[[ Data excerpts open ]]

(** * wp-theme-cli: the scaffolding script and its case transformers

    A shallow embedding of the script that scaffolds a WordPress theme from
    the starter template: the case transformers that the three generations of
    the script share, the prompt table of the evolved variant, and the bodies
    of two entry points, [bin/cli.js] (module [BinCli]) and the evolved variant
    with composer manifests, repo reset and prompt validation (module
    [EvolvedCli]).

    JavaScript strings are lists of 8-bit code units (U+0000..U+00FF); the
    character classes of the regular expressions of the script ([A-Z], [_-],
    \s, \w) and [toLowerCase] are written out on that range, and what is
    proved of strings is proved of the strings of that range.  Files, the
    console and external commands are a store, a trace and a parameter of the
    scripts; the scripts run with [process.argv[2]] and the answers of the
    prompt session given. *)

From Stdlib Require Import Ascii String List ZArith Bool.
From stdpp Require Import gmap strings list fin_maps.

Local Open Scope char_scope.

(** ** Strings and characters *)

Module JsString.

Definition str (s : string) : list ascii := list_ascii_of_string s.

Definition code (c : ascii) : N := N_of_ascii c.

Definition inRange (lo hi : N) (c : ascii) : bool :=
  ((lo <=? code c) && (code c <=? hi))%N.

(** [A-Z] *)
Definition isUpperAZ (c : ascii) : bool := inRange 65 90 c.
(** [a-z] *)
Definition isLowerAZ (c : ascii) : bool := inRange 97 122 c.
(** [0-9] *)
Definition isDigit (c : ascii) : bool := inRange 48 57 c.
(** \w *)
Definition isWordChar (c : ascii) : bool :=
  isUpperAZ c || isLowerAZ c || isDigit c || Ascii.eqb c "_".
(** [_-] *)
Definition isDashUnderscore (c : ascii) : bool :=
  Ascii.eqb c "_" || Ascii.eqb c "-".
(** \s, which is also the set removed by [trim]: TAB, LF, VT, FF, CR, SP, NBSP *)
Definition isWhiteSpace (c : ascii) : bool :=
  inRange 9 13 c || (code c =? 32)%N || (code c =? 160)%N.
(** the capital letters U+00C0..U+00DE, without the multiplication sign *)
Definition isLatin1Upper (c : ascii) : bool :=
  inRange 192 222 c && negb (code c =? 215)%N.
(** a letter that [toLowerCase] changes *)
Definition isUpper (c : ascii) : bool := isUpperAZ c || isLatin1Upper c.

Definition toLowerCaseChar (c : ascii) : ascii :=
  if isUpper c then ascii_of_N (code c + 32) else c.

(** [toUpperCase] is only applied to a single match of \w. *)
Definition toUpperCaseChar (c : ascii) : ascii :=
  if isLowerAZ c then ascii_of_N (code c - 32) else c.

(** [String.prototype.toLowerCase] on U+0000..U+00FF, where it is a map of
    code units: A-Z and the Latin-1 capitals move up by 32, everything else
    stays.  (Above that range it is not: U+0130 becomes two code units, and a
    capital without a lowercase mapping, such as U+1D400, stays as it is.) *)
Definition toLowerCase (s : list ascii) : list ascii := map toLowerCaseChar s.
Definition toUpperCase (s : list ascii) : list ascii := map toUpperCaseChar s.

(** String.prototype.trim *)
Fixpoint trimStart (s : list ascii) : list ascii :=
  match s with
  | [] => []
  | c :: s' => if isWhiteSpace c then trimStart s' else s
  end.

[[ Data excerpts closed ]]

What the task asks
The lines to extract from the data above begin with the line containing "Definition isDashUnderscore (c" and end with the line containing "Definition isLatin1Upper (c". Extract them exactly, including both.

Solved problem
Definition isDashUnderscore (c : ascii) : bool :=
  Ascii.eqb c "_" || Ascii.eqb c "-".
(** \s, which is also the set removed by [trim]: TAB, LF, VT, FF, CR, SP, NBSP *)
Definition isWhiteSpace (c : ascii) : bool :=
  inRange 9 13 c || (code c =? 32)%N || (code c =? 160)%N.
(** the capital letters U+00C0..U+00DE, without the multiplication sign *)
Definition isLatin1Upper (c : ascii) : bool :=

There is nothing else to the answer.